◆ Record extracts ◆
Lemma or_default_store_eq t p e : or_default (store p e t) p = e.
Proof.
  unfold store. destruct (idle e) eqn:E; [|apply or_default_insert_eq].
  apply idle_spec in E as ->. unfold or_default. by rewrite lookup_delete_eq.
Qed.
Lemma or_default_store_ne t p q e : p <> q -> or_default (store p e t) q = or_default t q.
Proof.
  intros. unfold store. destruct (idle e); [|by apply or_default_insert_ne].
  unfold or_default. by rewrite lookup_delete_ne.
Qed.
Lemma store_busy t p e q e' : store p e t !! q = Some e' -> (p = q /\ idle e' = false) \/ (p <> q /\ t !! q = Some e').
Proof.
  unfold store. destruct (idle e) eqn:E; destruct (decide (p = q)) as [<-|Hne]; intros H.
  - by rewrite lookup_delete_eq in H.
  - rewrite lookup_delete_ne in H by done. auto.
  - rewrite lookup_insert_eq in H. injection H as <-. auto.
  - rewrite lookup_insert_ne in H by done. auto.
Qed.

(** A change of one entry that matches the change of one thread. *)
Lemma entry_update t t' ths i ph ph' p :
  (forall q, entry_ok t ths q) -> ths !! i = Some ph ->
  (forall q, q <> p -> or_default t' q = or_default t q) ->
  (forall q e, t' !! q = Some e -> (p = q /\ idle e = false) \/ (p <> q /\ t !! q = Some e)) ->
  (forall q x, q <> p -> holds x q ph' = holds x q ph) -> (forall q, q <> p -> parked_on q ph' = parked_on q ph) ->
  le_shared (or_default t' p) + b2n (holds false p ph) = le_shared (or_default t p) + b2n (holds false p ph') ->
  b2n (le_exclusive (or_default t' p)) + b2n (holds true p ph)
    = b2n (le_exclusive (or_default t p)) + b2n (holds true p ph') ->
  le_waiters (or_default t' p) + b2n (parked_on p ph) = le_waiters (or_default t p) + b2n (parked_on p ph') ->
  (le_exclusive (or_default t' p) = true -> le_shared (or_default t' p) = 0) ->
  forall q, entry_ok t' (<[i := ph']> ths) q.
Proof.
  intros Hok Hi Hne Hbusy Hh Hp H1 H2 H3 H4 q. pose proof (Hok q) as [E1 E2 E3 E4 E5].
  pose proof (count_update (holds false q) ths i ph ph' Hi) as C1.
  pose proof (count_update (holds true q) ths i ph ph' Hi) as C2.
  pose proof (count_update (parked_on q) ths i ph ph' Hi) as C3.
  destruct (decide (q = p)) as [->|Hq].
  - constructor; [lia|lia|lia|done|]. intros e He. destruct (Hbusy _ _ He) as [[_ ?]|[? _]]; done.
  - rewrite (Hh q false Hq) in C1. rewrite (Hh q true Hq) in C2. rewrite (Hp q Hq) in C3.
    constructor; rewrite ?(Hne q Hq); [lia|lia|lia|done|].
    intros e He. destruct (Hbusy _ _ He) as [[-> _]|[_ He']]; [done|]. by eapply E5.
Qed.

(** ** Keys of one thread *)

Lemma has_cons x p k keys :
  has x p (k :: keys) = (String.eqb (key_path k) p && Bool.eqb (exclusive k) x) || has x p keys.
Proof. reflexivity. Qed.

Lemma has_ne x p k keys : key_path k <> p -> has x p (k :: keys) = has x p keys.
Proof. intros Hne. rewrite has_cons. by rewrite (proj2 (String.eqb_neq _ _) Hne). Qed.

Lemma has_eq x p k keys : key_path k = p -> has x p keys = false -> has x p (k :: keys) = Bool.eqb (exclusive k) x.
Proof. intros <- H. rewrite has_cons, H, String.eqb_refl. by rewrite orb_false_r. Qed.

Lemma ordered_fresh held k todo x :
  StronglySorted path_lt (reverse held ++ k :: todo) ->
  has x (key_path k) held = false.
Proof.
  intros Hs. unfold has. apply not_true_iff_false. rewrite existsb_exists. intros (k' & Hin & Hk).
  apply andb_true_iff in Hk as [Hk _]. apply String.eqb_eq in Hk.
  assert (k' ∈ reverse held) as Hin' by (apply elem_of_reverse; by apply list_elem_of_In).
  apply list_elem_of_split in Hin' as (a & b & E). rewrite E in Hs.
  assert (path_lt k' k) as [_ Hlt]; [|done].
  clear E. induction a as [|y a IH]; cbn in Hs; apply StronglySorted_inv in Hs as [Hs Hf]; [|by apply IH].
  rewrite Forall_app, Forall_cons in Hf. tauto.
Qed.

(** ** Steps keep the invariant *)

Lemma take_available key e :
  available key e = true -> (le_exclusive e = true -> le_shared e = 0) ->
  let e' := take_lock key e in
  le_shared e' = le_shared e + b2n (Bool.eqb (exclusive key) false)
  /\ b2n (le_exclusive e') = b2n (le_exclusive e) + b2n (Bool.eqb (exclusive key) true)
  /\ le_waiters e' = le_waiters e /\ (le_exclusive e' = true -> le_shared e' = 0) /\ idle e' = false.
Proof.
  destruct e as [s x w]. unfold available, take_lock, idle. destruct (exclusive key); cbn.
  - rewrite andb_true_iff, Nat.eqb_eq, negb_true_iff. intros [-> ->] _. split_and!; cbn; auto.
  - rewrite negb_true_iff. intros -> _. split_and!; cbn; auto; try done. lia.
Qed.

...

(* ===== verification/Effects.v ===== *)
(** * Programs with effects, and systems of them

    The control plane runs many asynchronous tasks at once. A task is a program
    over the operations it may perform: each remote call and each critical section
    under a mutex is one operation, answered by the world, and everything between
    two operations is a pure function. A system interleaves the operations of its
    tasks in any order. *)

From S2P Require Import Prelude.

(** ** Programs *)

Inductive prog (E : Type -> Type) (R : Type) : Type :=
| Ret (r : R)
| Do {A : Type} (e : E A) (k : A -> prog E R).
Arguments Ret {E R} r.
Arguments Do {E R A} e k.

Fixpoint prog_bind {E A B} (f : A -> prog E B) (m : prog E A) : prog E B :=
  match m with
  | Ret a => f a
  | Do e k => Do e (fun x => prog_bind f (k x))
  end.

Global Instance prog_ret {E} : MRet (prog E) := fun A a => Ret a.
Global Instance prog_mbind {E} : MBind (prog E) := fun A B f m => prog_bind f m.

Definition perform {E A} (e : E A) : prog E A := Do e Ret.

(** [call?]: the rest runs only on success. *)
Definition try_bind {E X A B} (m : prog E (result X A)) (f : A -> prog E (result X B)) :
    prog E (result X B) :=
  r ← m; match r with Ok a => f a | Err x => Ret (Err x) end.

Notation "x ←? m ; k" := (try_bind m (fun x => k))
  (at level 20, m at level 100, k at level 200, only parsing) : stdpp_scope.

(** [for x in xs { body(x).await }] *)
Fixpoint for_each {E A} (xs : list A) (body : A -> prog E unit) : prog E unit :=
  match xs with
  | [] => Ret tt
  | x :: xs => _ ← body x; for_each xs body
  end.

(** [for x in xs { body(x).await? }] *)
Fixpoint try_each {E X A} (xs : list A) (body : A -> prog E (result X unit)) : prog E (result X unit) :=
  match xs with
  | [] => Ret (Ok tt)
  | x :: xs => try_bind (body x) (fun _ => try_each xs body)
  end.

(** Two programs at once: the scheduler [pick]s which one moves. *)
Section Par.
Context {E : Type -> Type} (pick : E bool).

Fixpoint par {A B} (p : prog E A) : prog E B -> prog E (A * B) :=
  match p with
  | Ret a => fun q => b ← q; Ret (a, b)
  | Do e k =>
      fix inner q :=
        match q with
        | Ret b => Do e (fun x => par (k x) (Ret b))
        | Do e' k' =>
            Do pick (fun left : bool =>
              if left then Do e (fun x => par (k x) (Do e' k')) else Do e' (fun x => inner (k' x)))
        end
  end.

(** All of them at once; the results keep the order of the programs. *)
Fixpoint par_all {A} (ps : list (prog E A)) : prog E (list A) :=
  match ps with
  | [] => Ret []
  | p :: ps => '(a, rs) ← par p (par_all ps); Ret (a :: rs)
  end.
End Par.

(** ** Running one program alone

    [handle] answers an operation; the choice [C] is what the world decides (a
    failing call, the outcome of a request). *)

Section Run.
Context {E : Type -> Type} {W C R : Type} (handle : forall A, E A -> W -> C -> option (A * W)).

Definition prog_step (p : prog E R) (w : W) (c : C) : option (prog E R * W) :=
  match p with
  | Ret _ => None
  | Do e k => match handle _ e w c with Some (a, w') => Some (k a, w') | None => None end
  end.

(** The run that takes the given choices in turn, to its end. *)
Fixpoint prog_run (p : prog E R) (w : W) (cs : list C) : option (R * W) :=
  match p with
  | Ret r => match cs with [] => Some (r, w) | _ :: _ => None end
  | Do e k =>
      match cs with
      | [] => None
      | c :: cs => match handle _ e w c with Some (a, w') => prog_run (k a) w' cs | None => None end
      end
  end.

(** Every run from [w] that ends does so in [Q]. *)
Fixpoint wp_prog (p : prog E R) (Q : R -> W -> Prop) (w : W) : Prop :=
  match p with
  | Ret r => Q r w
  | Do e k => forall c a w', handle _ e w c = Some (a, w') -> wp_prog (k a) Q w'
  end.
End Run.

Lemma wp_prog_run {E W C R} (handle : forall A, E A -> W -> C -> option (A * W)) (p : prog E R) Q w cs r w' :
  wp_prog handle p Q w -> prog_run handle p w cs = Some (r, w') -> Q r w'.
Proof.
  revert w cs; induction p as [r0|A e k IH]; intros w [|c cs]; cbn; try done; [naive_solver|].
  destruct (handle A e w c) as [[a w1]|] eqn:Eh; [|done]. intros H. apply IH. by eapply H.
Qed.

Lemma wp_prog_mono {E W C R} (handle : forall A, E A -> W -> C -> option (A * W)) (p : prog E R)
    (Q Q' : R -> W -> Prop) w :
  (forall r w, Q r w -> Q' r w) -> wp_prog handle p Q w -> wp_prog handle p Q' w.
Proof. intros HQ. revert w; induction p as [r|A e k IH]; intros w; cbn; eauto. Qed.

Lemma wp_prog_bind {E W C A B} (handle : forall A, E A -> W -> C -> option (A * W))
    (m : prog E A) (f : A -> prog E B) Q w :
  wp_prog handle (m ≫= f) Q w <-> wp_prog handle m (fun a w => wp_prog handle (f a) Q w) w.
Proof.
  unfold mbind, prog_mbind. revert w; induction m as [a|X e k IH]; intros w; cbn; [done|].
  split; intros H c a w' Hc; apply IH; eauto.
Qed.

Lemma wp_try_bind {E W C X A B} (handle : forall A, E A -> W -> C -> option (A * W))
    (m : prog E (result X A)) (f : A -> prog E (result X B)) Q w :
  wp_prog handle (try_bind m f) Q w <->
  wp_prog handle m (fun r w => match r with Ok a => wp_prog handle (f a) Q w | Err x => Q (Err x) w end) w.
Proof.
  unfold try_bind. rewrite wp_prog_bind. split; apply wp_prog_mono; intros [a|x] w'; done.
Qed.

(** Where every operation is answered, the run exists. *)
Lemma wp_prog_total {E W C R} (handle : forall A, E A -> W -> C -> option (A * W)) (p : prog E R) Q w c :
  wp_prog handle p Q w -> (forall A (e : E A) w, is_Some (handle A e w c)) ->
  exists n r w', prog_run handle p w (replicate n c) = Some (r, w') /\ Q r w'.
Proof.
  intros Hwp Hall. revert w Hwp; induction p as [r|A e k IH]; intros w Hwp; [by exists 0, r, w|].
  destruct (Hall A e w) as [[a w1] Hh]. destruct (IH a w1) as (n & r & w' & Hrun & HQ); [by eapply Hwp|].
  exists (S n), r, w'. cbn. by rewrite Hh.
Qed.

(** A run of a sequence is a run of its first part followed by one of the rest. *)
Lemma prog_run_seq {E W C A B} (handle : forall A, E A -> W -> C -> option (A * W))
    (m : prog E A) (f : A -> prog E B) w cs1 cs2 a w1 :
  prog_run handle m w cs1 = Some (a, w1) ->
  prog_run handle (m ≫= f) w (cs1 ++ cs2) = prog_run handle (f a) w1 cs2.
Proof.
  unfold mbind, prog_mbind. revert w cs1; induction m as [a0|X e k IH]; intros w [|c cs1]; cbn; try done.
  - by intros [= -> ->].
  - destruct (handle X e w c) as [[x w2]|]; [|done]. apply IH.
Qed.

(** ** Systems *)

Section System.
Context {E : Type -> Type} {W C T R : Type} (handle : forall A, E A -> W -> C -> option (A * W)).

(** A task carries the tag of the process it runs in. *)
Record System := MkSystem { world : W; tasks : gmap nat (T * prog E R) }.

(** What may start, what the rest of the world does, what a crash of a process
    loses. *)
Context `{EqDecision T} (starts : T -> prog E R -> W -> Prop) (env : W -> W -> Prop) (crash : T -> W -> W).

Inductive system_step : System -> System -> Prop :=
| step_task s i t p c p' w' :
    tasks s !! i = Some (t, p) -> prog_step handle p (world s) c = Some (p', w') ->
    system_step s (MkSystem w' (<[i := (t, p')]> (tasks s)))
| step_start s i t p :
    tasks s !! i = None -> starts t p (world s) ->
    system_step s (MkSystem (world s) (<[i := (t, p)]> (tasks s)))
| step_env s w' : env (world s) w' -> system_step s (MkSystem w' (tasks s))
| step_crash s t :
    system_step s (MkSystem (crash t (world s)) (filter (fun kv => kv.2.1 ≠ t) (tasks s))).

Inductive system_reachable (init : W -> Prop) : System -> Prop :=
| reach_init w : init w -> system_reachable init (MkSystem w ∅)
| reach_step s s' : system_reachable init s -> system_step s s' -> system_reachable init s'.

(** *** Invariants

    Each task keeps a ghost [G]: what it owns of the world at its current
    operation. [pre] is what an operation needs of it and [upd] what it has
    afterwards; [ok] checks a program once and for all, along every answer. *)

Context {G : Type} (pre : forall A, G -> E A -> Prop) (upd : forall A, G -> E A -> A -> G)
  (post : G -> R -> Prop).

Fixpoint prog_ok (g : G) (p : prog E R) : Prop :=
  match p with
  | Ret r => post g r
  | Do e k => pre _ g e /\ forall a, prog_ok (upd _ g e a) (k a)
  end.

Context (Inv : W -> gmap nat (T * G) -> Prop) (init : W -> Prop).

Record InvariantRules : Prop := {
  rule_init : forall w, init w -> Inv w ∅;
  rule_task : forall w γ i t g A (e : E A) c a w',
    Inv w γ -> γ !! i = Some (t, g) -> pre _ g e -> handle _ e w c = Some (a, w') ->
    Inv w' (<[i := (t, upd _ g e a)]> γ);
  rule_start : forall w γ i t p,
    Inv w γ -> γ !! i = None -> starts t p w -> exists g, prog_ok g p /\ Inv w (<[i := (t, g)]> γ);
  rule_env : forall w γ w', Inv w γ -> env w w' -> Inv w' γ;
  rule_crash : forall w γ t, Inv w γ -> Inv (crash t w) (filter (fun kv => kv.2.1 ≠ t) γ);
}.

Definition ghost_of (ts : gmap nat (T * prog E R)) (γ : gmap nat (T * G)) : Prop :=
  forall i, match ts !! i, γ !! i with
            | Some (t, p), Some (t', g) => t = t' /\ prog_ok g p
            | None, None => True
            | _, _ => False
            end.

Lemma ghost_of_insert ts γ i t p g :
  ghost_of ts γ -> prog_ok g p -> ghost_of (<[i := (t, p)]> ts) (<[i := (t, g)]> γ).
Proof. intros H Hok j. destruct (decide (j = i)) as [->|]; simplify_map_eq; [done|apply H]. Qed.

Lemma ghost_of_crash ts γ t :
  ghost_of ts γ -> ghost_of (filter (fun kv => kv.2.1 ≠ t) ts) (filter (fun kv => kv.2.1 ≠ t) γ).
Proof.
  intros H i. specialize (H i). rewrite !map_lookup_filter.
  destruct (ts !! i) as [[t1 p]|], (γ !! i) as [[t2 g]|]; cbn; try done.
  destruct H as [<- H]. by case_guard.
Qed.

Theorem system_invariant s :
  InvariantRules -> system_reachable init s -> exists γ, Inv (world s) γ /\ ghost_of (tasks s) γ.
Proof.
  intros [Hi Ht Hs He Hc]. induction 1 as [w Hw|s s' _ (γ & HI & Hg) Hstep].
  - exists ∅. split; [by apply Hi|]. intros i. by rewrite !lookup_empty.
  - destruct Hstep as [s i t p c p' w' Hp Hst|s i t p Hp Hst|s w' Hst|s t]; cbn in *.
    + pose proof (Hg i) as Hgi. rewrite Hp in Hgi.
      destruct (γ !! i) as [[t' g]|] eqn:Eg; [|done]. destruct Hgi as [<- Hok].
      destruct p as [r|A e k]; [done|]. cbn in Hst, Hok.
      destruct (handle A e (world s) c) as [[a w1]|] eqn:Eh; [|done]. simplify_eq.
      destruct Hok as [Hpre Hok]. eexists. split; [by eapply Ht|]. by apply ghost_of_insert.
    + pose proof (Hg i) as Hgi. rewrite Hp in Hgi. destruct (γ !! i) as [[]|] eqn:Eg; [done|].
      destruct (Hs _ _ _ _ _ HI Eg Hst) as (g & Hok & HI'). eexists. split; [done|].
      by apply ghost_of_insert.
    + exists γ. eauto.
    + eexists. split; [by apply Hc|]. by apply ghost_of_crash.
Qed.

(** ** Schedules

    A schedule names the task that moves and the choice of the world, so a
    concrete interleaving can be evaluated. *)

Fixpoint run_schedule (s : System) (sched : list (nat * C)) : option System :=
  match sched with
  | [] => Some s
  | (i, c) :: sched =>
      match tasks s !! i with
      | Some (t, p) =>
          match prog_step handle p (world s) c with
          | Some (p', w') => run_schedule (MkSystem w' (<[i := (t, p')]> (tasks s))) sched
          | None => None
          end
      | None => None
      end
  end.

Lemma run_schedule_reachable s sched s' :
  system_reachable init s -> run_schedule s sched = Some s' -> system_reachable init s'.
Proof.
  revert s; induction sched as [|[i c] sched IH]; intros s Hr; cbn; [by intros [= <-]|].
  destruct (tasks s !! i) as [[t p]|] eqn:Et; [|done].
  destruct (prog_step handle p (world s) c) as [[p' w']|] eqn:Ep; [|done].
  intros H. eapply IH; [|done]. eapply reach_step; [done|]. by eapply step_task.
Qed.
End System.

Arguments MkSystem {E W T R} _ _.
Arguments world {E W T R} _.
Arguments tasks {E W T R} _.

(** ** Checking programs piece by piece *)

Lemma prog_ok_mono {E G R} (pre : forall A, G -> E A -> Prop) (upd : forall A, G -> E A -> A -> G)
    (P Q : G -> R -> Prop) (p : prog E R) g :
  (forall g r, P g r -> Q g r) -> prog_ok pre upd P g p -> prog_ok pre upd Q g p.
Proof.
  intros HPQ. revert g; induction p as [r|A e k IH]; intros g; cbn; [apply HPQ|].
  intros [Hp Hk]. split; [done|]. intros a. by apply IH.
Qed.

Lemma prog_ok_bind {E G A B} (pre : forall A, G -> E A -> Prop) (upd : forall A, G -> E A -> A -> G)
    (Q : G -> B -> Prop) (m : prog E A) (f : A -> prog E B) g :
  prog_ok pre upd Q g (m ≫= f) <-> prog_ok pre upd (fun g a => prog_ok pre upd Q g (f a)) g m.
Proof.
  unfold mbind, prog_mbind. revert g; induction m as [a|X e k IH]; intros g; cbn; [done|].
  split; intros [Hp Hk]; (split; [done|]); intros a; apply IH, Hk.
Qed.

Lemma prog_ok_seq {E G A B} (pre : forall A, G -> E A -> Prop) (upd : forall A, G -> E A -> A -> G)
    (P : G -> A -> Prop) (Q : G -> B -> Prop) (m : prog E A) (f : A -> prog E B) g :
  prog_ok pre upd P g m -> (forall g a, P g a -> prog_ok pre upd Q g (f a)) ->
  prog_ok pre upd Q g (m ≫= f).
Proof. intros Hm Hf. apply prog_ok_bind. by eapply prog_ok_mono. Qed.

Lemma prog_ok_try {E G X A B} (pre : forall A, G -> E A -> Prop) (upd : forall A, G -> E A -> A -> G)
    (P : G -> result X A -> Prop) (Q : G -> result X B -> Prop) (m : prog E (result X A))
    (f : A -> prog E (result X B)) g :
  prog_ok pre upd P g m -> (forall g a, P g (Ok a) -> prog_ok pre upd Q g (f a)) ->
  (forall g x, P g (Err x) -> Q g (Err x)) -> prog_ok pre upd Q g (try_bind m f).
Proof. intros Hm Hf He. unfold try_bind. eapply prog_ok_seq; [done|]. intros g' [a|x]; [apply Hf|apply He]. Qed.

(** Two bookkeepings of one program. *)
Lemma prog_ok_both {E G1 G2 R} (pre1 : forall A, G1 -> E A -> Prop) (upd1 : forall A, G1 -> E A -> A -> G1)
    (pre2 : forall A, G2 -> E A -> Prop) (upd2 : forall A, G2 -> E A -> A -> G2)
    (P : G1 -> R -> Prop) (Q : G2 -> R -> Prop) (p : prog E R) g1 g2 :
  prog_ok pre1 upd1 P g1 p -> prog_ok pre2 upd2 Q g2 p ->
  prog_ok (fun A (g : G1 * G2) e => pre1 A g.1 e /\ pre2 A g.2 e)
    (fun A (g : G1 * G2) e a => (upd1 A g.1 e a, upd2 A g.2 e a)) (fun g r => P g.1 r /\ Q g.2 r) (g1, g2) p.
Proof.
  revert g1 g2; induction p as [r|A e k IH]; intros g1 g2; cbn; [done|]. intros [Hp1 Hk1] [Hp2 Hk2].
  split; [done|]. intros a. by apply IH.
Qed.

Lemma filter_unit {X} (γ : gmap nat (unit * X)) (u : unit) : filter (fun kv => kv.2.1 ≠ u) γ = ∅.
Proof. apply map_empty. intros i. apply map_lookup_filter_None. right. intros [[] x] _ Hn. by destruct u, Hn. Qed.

◆ What this task involves ◆
Within the listing above, extract exactly the lines from the line with "by apply ghost_of_crash." to the line with "destruct (tasks s", the two named lines included, and no others.

◆ Answer below ◆
    + eexists. split; [by apply Hc|]. by apply ghost_of_crash.
Qed.

(** ** Schedules

    A schedule names the task that moves and the choice of the world, so a
    concrete interleaving can be evaluated. *)

Fixpoint run_schedule (s : System) (sched : list (nat * C)) : option System :=
  match sched with
  | [] => Some s
  | (i, c) :: sched =>
      match tasks s !! i with
      | Some (t, p) =>
          match prog_step handle p (world s) c with
          | Some (p', w') => run_schedule (MkSystem w' (<[i := (t, p')]> (tasks s))) sched
          | None => None
          end
      | None => None
      end
  end.

Lemma run_schedule_reachable s sched s' :
  system_reachable init s -> run_schedule s sched = Some s' -> system_reachable init s'.
Proof.
  revert s; induction sched as [|[i c] sched IH]; intros s Hr; cbn; [by intros [= <-]|].
  destruct (tasks s !! i) as [[t p]|] eqn:Et; [|done].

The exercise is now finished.